» Exercise brief
All entries must be set down once more, precisely as given.

[Opening Available data section]

(** * TrueChain: the streaming query pipeline

    A shallow embedding of the backend's core:
    - [app/services/search_service.py]  (SearchService),
    - [app/websocket/stream_manager.py] (ConnectionManager, StreamManager),
    - [app/services/graph_service.py]   (GraphService),
    - [app/routes/query_routes.py]      (startup_event, websocket_stream_endpoint),
    followed by the properties of the pipeline.

    Python text is modelled by [string]: a sequence of code points below 256
    (Latin-1).  [asyncio] tasks are run one at a time, so every coroutine is a
    function from the state of the process to an outcome and a new state.
    Calls to [logger] leave no trace in the model. *)

From Stdlib Require Import String Ascii List ZArith Bool Arith Lia DecimalString.
From Stdlib Require Import Permutation Sorted.
Import ListNotations.
Open Scope string_scope.

(* ===================================================================== *)
(** ** Python built-ins used by the code *)
(* ===================================================================== *)

Module Py.

(** [str.lower] on one code point below 256: A-Z and the Latin-1 capitals
    (U+00C0..U+00DE without the multiplication sign U+00D7) move up by 32. *)
Definition lower_char (c : ascii) : ascii :=
  let n := nat_of_ascii c in
  if (((65 <=? n) && (n <=? 90)) ||
      ((192 <=? n) && (n <=? 222) && negb (n =? 215)))%nat
  then ascii_of_nat (n + 32)
  else c.

(** [s.lower()] *)
Fixpoint lower (s : string) : string :=
  match s with
  | EmptyString => EmptyString
  | String c rest => String (lower_char c) (lower rest)
  end.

[Closing Available data section]

» Result
(** * TrueChain: the streaming query pipeline

    A shallow embedding of the backend's core:
    - [app/services/search_service.py]  (SearchService),
    - [app/websocket/stream_manager.py] (ConnectionManager, StreamManager),
    - [app/services/graph_service.py]   (GraphService),
    - [app/routes/query_routes.py]      (startup_event, websocket_stream_endpoint),
    followed by the properties of the pipeline.

    Python text is modelled by [string]: a sequence of code points below 256
    (Latin-1).  [asyncio] tasks are run one at a time, so every coroutine is a
    function from the state of the process to an outcome and a new state.
    Calls to [logger] leave no trace in the model. *)

From Stdlib Require Import String Ascii List ZArith Bool Arith Lia DecimalString.
From Stdlib Require Import Permutation Sorted.
Import ListNotations.
Open Scope string_scope.

(* ===================================================================== *)
(** ** Python built-ins used by the code *)
(* ===================================================================== *)

Module Py.

(** [str.lower] on one code point below 256: A-Z and the Latin-1 capitals
    (U+00C0..U+00DE without the multiplication sign U+00D7) move up by 32. *)
Definition lower_char (c : ascii) : ascii :=
  let n := nat_of_ascii c in
  if (((65 <=? n) && (n <=? 90)) ||
      ((192 <=? n) && (n <=? 222) && negb (n =? 215)))%nat
  then ascii_of_nat (n + 32)
  else c.

(** [s.lower()] *)
Fixpoint lower (s : string) : string :=
  match s with
  | EmptyString => EmptyString
  | String c rest => String (lower_char c) (lower rest)
  end.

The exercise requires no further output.